He said to the Mail: "There is flexibility available regarding late matches, though considering England's present performance, this approach might not be necessary for much longer."

Staff have the flexibility to exchange shifts, begin work at a later hour following major games, or compensate for lost time reasonably. The objective is to maintain team spirit while ensuring the company doesn’t negatively impact efficiency.

For smaller companies, it revolves around trust rather than chaos. To be honest, if staff can handle additional hours, fines, and the country's emotional ups and downs, they likely deserve a more flexible beginning.

Supporters of the Three Lions are optimistic that their path will conclude with success on July 19, putting an end to six decades of disappointment and securing a World Cup victory for the first time since 1966.

Meanwhile, Scotland has secured qualification for their first World Cup since 1998, as they have failed to advance beyond the group phase in all eight of their prior participations.

An HR specialist named Kate Underwood said to the Daily Mail, "The World Cup is an event that causes even the most dependable worker to come up with imaginative reasons for not being at work, so successful small companies prepare for this in advance. A delayed start time should not result in a delayed employment termination."

Customers who get it correct aren't paying additional money. They allow individuals to begin work an hour later following a late-night event, exchanging shifts so supporters take over from one another, displaying the game on a monitor in the workplace, and distributing a schedule of matches so part-time days are arranged ahead of time and the roster remains free from unexpected issues.

Ms. Underwood, the creator of Southampton-based Kate Underwood HR and Training, stated: "Make sure you have the proper license to show games at work, otherwise your only penalty will be yourself."

Intelligent approaches provide flexibility for all, not only those passionate about sports, ensuring that even colleagues unfamiliar with rules like offside receive equal appreciation for their interests.

That’s how you avoid bitterness and maintain consistent productivity. Prohibiting it won’t encourage more effort. It only leads employees to secretly use their phones in the restroom. Be the manager who sits with them on the couch.

A different company broadening its remote work options as an effort to reduce employees taking time off the next day is the digital agency Pull the Pin, based in Birmingham.
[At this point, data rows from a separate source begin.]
(** A message is blanks, or blanks and a word up to a space or its end. *)
Lemma next_word l :
  Forall (λ c, c ≠ 0%Z) l →
  blank l ∨ ∃ k w, blank k ∧ word w ∧ (l = k ++ w ∨ ∃ l', l = k ++ w ++ space :: l').
Proof.
  induction 1 as [|c l Hc Hl IH]; [left; constructor|]. destruct (decide (c = space)) as [->|Hs].
  - destruct IH as [Hb|(k & w & Hk & Hw & [->|(l' & ->)])].
    + left. by constructor.
    + right. exists (space :: k), w. split_and!; [by constructor|done|by left].
    + right. exists (space :: k), w. split_and!; [by constructor|done|right]. by exists l'.
  - right. destruct (IH) as [Hb|(k & w & Hk & Hw & Hl')].
    + destruct l as [|c' l].
      * exists [], [c]. split_and!; [constructor|split; [done|by repeat constructor]|by left].
      * apply Forall_cons in Hb as [-> Hb]. exists [], [c].
        split_and!; [constructor|split; [done|by repeat constructor]|right; by exists l].
    + destruct k as [|c' k].
      * exists [], (c :: w). split_and!; [constructor|split; [done|constructor; [done|apply Hw]]|].
        destruct Hl' as [->|(l' & ->)]; [by left|right; by exists l'].
      * apply Forall_cons in Hk as [-> Hk]. exists [], [c].
        split_and!; [constructor|split; [done|by repeat constructor]|right].
        destruct Hl' as [->|(l' & ->)]; [by exists (k ++ w)|by exists (k ++ w ++ space :: l')].
Qed.

Lemma strspn_blank k c l : blank k → c ≠ space → strspn (k ++ c :: l) = Some (length k).
Proof.
  intros Hk Hc. induction Hk as [|x k -> Hk IH]; simpl.
  - by rewrite bool_decide_eq_false_2.
  - by rewrite IH.
Qed.
(* ===== verification/JsonConfigInv.v ===== *)
(** * json_config.c: the plan of a load, and the invariant of the loader

    [plan] is what a load does with the values of the configuration: the
    requests of the startup methods, the initialisation of the subsystems, the
    requests of the runtime methods, and the callback.  [phase] describes the
    states between events by what is still to be done of the plan. *)
From stdpp Require Import base list strings pretty.
From S2P Require Import Prelude Bytes JsonConfig.

(** What the loader relies on of the JSON and RPC libraries: arrays are finite,
    a decoded object has its required members and only accepted ones, an object
    ends within the values, and a text has at least one value or an error. *)
Class JsonLaws `{!JsonLib} := {
  elements : list json_val → option nat → list nat;
  elements_None vs : elements vs None = [];
  elements_Some vs v : elements vs (Some v) = v :: elements vs (json_next vs v);
  decode_ok vs v ds l : decode_object vs v ds = Some l →
    Forall2 (λ d o, (d.2 = false → is_Some o) ∧
      ∀ p, o = Some p → ∃ x, vs !! p = Some x ∧ d.1.2 x = 0%Z) ds l;
  object_end vs p x : vs !! p = Some x → jtype x = VAL_OBJECT_BEGIN → p + val_len vs p - 1 < length vs;
  find_array_ok vs k s : find_array vs k = (0%Z, s) → is_Some s;
  json_count_nz d : json_count d ≠ 0%Z;
  json_parse_nz d n : (json_parse d n).1 ≠ 0%Z;
  states_differ : SPDK_RPC_STARTUP ≠ SPDK_RPC_RUNTIME
}.

(** ** The plan *)
Section plan.
Context `{!JsonLib, !JsonLaws}.
Context (data : list Z) (vs : list json_val).

Inductive verdict := v_skip | v_send (method : list Z) (params : option (list Z)) | v_fail (rc : Z).

(** A method is sent in the state it is allowed in, once. *)
Definition method_verdict (st : Z) (method : list Z) (params : option (list Z)) : verdict :=
  let '(rc, mask) := get_method_state_mask method in
  if bool_decide (rc = - ENOENT)%Z then v_fail rc
  else if bool_decide (Z.land mask st ≠ st) then v_skip
  else if bool_decide (Z.land mask (Z.lor SPDK_RPC_STARTUP SPDK_RPC_RUNTIME) = Z.lor SPDK_RPC_STARTUP SPDK_RPC_RUNTIME) &&
          bool_decide (st = SPDK_RPC_RUNTIME) then v_skip
  else v_send method params.
Definition entry_verdict (st : Z) (v : nat) : verdict :=
  match decode_object vs v jsonrpc_cmd_decoders with
  | Some [Some m; params] =>
      match vs !! m with
      | Some mv => method_verdict st (string_of data mv) (params ≫= raw_params data vs)
      | None => v_fail (- EINVAL)
      end
  | _ => v_fail (- EINVAL)
  end.
Definition sub_entries (v : nat) : option (list nat) :=
  match decode_object vs v subsystem_decoders with
  | Some [_; Some cfg] => Some (elements vs (array_first vs cfg))
  | _ => None
  end.

(** Requests, and the error that ends them. *)
Fixpoint plan_entries (st : Z) (es : list nat) : list out * option Z :=
  match es with
  | [] => ([], None)
  | v :: es =>
      match entry_verdict st v with
      | v_skip => plan_entries st es
      | v_send m p => let '(os, r) := plan_entries st es in (o_request 0 m p :: os, r)
      | v_fail rc => ([], Some rc)
      end
  end.
Definition join (p k : list out * option Z) : list out * option Z :=
  match p.2 with Some _ => p | None => (p.1 ++ k.1, k.2) end.
Fixpoint plan_subs (st : Z) (subs : list nat) : list out * option Z :=
  match subs with
  | [] => ([], None)
  | v :: subs =>
      match sub_entries v with
      | Some es => join (plan_entries st es) (plan_subs st subs)
      | None => ([], Some (- EINVAL)%Z)
      end
  end.

Context (all : list nat).

Definition ended (rc : Z) : list out := [o_rpc_finish; o_done rc].
Definition runtime_plan : list out :=
  let '(os, r) := plan_subs SPDK_RPC_RUNTIME all in os ++ ended (default 0%Z r).
Definition after_init : list out := o_set_state SPDK_RPC_RUNTIME :: runtime_plan.
(** What remains in state [st] from entries [es] and subsystems [subs] on. *)
Definition remaining (st : Z) (es subs : list nat) : list out :=
  let '(os, r) := join (plan_entries st es) (plan_subs st subs) in
  os ++ match r with
        | Some rc => ended rc
        | None => if bool_decide (st = SPDK_RPC_STARTUP) then o_subsystem_init :: after_init else ended 0
        end.
Definition plan : list out := o_rpc_initialize :: remaining SPDK_RPC_STARTUP [] all.

(** How many events it takes at most. *)
Definition sub_cost (v : nat) : nat := 3 + 2 * length (default [] (sub_entries v)).
Definition subs_cost (st : Z) (subs : list nat) : nat :=
  foldr (λ v n, sub_cost v + n) (if bool_decide (st = SPDK_RPC_STARTUP) then 3 + foldr (λ v n, sub_cost v + n) 1 all else 1) subs.

Lemma remaining_nil_entry st subs : remaining st [] subs =
  let '(os, r) := plan_subs st subs in
  os ++ match r with
        | Some rc => ended rc
        | None => if bool_decide (st = SPDK_RPC_STARTUP) then o_subsystem_init :: after_init else ended 0
        end.
Proof. unfold remaining, join. simpl. by destruct (plan_subs st subs). Qed.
The founder of the organization, Sam Hufton, said to BBC News: "Being an enthusiastic soccer supporter, I have made sure everyone knows that if they wish to view a match and begin slightly later, that's acceptable; our only request is that they remain honest about it."

Each person creates a rough weekly schedule indicating their start and end times for each day, ensuring the entire team is aware of everyone's availability.

Not all people are fans of soccer, yet many will be interested, particularly families looking for something to watch collectively. For anyone who decides to try it, my only hope is that they truly appreciate it.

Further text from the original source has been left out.